Theoretical study on the reaction of OH radicals with polychlorinated dibenzo-p-dioxins

Abstract

Polychlorinated dibenzo-p-dioxins (PCDDs) are very harmful and toxic environmental pollutants. PCDDs emitted from various sources are chemically transformed and decomposed through reactions with the OH radicals in the atmosphere. The reaction mechanism for PCDD decomposition has not been understood completely because they are difficult to deal with due to their toxicities and very low vapor pressure.
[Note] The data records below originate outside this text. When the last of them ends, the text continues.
(* ===== verification/LenEnc.v ===== *)
(** Length-encoded integers: mysql_net_store_length and mysql_store_length_size of
    libmariadb/mariadb_stmt.c, and net_field_length, net_field_length_ll and
    get_store_length of libmariadb/mariadb_lib.c.

    [lenenc] is the reference encoding: one byte below 251, otherwise a marker and two,
    three or eight bytes. *)

From stdpp Require Import tactics.
From S2P Require Import Prelude IntStore NumText.
Export NumText(text_at, text_at_app, text_at_cons).

Module LenEnc.

Definition NULL_LENGTH : Z := 18446744073709551615.
Definition MAX_STORE_SIZE : Z := 9.

Definition mysql_store_length_size (num : Z) : Z :=
  if num <? 251 then 1
  else if num <? 65536 then 3
  else if num <? 16777216 then 4
  else 9.

(** Memory and the position behind the number. *)
Definition mysql_net_store_length (mem : bytes) (packet length : Z) : cres (bytes * Z) :=
  if length <? 251 then
    mem ← store mem packet length;
    Ret (mem, packet + 1)
  else if length <? 65536 then
    mem ← store mem packet 252;
    mem ← int2store mem (packet + 1) (u32 length);
    Ret (mem, packet + 1 + 2)
  else if length <? 16777216 then
    mem ← store mem packet 253;
    mem ← int3store mem (packet + 1) length;
    Ret (mem, packet + 1 + 3)
  else
    mem ← store mem packet 254;
    mem ← int8store mem (packet + 1) length;
    Ret (mem, packet + 1 + 8).

(** The value and the position behind it. *)
Definition net_field_length (mem : bytes) (packet : Z) : cres (Z * Z) :=
  c ← load mem packet;
  if c <? 251 then Ret (c, packet + 1)
  else if c =? 251 then Ret (NULL_LENGTH, packet + 1)
  else if c =? 252 then v ← uint2korr mem (packet + 1); Ret (v, packet + 3)
  else if c =? 253 then v ← uint3korr mem (packet + 1); Ret (v, packet + 4)
  else v ← uint4korr mem (packet + 1); Ret (v, packet + 9).

Definition net_field_length_ll (mem : bytes) (packet : Z) : cres (Z * Z) :=
  c ← load mem packet;
  if c <? 251 then Ret (c, packet + 1)
  else if c =? 251 then Ret (NULL_LENGTH, packet + 1)
  else if c =? 252 then v ← uint2korr mem (packet + 1); Ret (v, packet + 3)
  else if c =? 253 then v ← uint3korr mem (packet + 1); Ret (v, packet + 4)
  else v ← uint8korr mem (packet + 1); Ret (v, packet + 9).

(** Stores into a local array, which holds [junk], and takes the difference. *)
Definition get_store_length (junk length : Z) : cres Z :=
  '(_, p) ← mysql_net_store_length (repeat junk (Z.to_nat MAX_STORE_SIZE)) 0 length;
  Ret (p - 0).

(** * Reference *)

Definition lenenc (n : Z) : bytes :=
  if n <? 251 then [n]
  else if n <? 65536 then 252 :: le_bytes 2 n
  else if n <? 16777216 then 253 :: le_bytes 3 n
  else 254 :: le_bytes 8 n.

Ltac cases n :=
  unfold lenenc, mysql_store_length_size, mysql_net_store_length;
  destruct (Z.ltb_spec n 251); [|destruct (Z.ltb_spec n 65536); [|destruct (Z.ltb_spec n 16777216)]].

Lemma length_lenenc n : Z.of_nat (length (lenenc n)) = mysql_store_length_size n.
Proof. cases n; simpl; rewrite ?length_le_bytes; lia. Qed.

Lemma lenenc_short n : (1 <= length (lenenc n) <= 9)%nat.
Proof. cases n; simpl; lia. Qed.

Lemma lenenc_bytes n : uint 64 n -> all_bytes (lenenc n).
Proof.
  unfold uint. intros Hn. cases n; (apply Forall_cons; split; [unfold is_byte, uint; lia|]);
    first [by apply Forall_nil | apply le_bytes_bytes].
Qed.

(** Writing a marker and then a block. *)
Lemma store_then mem p c bs (f : bytes -> cres bytes) :
  is_byte c -> room mem p (S (length bs)) ->
  (forall m, room m (p + 1) (length bs) -> f m = Ret (splice (p + 1) bs m)) ->
  (m ← store mem p c; f m) = Ret (splice p (c :: bs) mem).
Proof.
  intros Hc Hr Hf. assert (room mem p 1) by (unfold room in *; lia).
  rewrite store_splice1, bind_ret by done. rewrite Hf by (unfold room in *; rewrite length_splice by done; lia).
  f_equal. apply (splice_app p [c] bs). done.
Qed.

Lemma store_length_writes mem p n :
  uint 64 n -> room mem p (length (lenenc n)) ->
  mysql_net_store_length mem p n = Ret (splice p (lenenc n) mem, p + Z.of_nat (length (lenenc n))).
Proof.
  unfold uint. intros Hn. cases n; intros Hr; [by rewrite store_splice1 by (done || (unfold is_byte, uint; lia))|..];
    rewrite <- bind_assoc.
  - rewrite (store_then _ _ _ (le_bytes 2 n)); [simpl; do 2 f_equal; lia|done|done|].
    intros m Hm. rewrite int2store_splice, le_bytes_wrap by (done || lia). done.
  - rewrite (store_then _ _ _ (le_bytes 3 n)); [simpl; do 2 f_equal; lia|done|done|].
    intros m Hm. by apply int3store_splice.
  - rewrite (store_then _ _ _ (le_bytes 8 n)); [simpl; do 2 f_equal; lia|done|done|].
    intros m Hm. by apply int8store_splice.
Qed.

(** Reading what is there. *)
Lemma field_length_reads mem p n :
  uint 64 n -> text_at mem p (lenenc n) ->
  net_field_length mem p = Ret (u32 n, p + Z.of_nat (length (lenenc n)))
  /\ net_field_length_ll mem p = Ret (n, p + Z.of_nat (length (lenenc n))).
Proof.
  unfold uint, net_field_length, net_field_length_ll. intros Hn.
  cases n; intros Hm; apply text_at_cons in Hm as [-> Hm]; rewrite !bind_ret; cbn [Z.ltb Z.compare Z.eqb Pos.compare Pos.compare_cont Pos.eqb].
  - destruct (Z.ltb_spec n 251); [|lia]. rewrite (wrap_small 32) by (unfold uint; lia). done.
  - rewrite (uint2korr_load _ _ (le_bytes 2 n)) by (apply le_bytes_bytes || done).
    rewrite le_val_le_bytes. change (8 * Z.of_nat 2) with 16. by rewrite !wrap_small by (unfold uint; lia).
  - rewrite (uint3korr_load _ _ (le_bytes 3 n)) by (apply le_bytes_bytes || done).
    rewrite le_val_le_bytes. change (8 * Z.of_nat 3) with 24. by rewrite !wrap_small by (unfold uint; lia).
  - rewrite (uint8korr_load _ _ (le_bytes 8 n)) by (apply le_bytes_bytes || done).
    rewrite le_val_le_bytes. change (8 * Z.of_nat 8) with 64. rewrite (wrap_small 64 n) by done.
    change (le_bytes 8 n) with (le_bytes 4 n ++ le_bytes 4 (Z.shiftr (Z.shiftr (Z.shiftr (Z.shiftr n 8) 8) 8) 8)) in Hm.
    apply text_at_app in Hm as [Hm _].
    rewrite (uint4korr_load _ _ (le_bytes 4 n)) by (apply le_bytes_bytes || done).
    rewrite le_val_le_bytes. done.
Qed.

(** A length-encoded integer that mysql_net_store_length wrote occupies the bytes that
    mysql_store_length_size and get_store_length announce, and is read back by
    net_field_length_ll; net_field_length gives its low 32 bits, so a length below four
    gigabytes is read back by both. *)
Theorem length_roundtrip junk mem p n :
  uint 64 n -> room mem p (Z.to_nat (mysql_store_length_size n)) ->
  exists m, mysql_net_store_length mem p n = Ret (m, p + mysql_store_length_size n)
    /\ get_store_length junk n = Ret (mysql_store_length_size n)
    /\ net_field_length_ll m p = Ret (n, p + mysql_store_length_size n)
    /\ net_field_length m p = Ret (u32 n, p + mysql_store_length_size n)
    /\ forall i k, i + Z.of_nat k <= p \/ p + mysql_store_length_size n <= i -> load_bytes m i k = load_bytes mem i k.
Proof.
  rewrite <- length_lenenc, Nat2Z.id. intros Hn Hr. pose proof (lenenc_short n) as Hl.
  exists (splice p (lenenc n) mem).
  destruct (field_length_reads (splice p (lenenc n) mem) p n Hn) as [H1 H2]; [by apply load_bytes_splice|].
  split_and!; [by apply store_length_writes| |done|done|by intros; apply load_bytes_splice_out].
  unfold get_store_length. rewrite store_length_writes by (done || (unfold room; rewrite repeat_length; change (Z.to_nat MAX_STORE_SIZE) with 9%nat; lia)).
  rewrite bind_ret. f_equal. lia.
Qed.

Lemma length_roundtrip_witness :
  exists m, mysql_net_store_length (repeat 7 12) 2 70000 = Ret (m, 2 + mysql_store_length_size 70000)
    /\ get_store_length 1 70000 = Ret (mysql_store_length_size 70000)
    /\ net_field_length_ll m 2 = Ret (70000, 2 + mysql_store_length_size 70000)
    /\ net_field_length m 2 = Ret (u32 70000, 2 + mysql_store_length_size 70000)
    /\ forall i k, i + Z.of_nat k <= 2 \/ 2 + mysql_store_length_size 70000 <= i ->
       load_bytes m i k = load_bytes (repeat 7 12) i k.
Proof. apply (length_roundtrip 1 (repeat 7 12) 2 70000); [unfold uint; lia|split; vm_compute; discriminate]. Defined.

(** A length of four gigabytes is written in full and read as zero, although the caller
    keeps it in an [unsigned long]. *)
Lemma field_length_truncates :
  exists m, mysql_net_store_length (repeat 7 9) 0 4294967296 = Ret (m, 9)
    /\ net_field_length m 0 = Ret (0, 9) /\ net_field_length_ll m 0 = Ret (4294967296, 9).
Proof. eexists. repeat split. Qed.

End LenEnc.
Therefore, we have carried out density functional theory calculations using the B3LYP/6-31G** method for the initial OH radical reactions with four D-2h symmetric congeners, namely, dibenzo-p-dioxin (DD), 1,4,6,9-tetrachlorodibenzo-p-dioxin (1469-TCDD), 2,3,7,8-tetrachlorodibenzo-p-dioxin (2378-TCDD), and octachlorodibenzo-p-dioxin (OCDD) as reference compounds among 75 PCDDs to locate favorable reaction sites and reaction pathways for the first time. We found that the OH-substituted product (i.e., hydroxylated PCDD) is thermodynamically more stable than the PCDD-OH adduct. But the transition states for substitutions are higher than additions. The relative energies of the adducts and their transition states for the OH radical addition have negative values in terms of DeltaE(0) in agreement with experimentally measured activation energy of DD. The OH radical addition to D-2h congeners can attack three different carbon sites, viz., oxygen-bonded carbon (C-gamma), alpha-position carbon (C-alpha), and beta-position carbon (C-beta). Among three adduct isomers, the gamma adduct, formed by the OH radical addition at an ether linkage carbon, is energetically more stable than the alpha or beta adducts. The first step for the OH radical addition into dioxin shows no significant dependence with the chlorination pattern. There is not much difference between 1469-TCDD and 2378-TCDD for the OH addition reaction. The geometrical parameters of the OH adduct show a marked change around the head carbon. But the structural parameters of the other unattacked benzene ring are nearly conserved after the OH radical addition.